Task statement: Go through the records below and show every line with the string "points".

Dataset excerpts:
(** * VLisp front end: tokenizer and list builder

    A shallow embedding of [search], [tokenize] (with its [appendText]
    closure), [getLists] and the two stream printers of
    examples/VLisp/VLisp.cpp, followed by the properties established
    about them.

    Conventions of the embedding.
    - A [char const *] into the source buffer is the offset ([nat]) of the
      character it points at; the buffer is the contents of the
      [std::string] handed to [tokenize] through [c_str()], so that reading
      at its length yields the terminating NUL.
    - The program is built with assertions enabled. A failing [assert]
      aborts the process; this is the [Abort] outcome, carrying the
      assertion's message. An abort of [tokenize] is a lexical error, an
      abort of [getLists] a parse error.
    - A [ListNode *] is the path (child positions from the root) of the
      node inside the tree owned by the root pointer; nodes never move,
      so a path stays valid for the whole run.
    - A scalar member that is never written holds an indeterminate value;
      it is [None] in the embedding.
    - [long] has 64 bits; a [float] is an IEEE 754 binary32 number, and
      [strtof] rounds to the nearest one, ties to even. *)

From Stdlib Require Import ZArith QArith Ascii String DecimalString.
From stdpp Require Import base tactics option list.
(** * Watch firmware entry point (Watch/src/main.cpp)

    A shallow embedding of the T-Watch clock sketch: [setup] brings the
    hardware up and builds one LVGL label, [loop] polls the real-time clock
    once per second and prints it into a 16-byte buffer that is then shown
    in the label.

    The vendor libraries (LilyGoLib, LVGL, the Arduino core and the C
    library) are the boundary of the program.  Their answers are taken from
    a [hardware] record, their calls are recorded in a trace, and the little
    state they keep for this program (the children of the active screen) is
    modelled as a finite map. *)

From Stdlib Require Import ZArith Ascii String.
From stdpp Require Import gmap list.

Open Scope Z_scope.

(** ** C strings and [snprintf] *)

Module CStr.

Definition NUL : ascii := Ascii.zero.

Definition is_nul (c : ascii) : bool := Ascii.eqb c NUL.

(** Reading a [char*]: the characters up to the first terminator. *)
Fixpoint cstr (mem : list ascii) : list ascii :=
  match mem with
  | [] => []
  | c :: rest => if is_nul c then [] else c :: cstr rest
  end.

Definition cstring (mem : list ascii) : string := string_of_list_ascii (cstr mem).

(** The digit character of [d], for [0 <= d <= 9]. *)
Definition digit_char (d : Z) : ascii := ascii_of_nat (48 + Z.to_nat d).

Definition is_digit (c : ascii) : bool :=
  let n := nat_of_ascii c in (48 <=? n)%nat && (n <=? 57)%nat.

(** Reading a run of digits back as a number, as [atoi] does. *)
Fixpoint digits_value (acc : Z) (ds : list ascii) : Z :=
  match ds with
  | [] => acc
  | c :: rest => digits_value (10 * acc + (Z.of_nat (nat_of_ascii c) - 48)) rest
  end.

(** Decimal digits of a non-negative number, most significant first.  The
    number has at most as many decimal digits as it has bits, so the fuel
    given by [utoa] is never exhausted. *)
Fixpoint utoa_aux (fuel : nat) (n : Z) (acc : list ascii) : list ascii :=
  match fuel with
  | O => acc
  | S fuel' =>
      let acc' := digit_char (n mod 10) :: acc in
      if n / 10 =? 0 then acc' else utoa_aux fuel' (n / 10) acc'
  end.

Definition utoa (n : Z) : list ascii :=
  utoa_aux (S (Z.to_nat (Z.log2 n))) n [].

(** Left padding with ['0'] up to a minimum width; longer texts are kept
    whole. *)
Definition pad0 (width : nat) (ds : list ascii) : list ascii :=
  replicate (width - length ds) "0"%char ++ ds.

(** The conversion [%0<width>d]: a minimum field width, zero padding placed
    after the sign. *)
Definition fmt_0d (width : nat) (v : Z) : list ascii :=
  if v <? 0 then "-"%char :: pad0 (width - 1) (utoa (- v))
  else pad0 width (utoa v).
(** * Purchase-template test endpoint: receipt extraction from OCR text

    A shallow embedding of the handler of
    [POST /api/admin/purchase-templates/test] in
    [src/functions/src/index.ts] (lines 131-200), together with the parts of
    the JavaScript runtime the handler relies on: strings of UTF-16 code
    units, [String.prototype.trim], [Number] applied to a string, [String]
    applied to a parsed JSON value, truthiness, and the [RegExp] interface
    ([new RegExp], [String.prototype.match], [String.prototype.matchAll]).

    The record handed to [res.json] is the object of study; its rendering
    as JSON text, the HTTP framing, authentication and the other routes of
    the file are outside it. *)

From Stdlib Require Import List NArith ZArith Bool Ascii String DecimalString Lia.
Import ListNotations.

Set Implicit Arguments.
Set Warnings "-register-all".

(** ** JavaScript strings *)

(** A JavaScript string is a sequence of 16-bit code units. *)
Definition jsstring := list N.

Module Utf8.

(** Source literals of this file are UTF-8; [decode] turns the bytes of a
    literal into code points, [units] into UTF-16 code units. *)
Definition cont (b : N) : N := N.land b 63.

Written answer:
      character it points at; the buffer is the contents of the
    literal into code points, [units] into UTF-16 code units. *)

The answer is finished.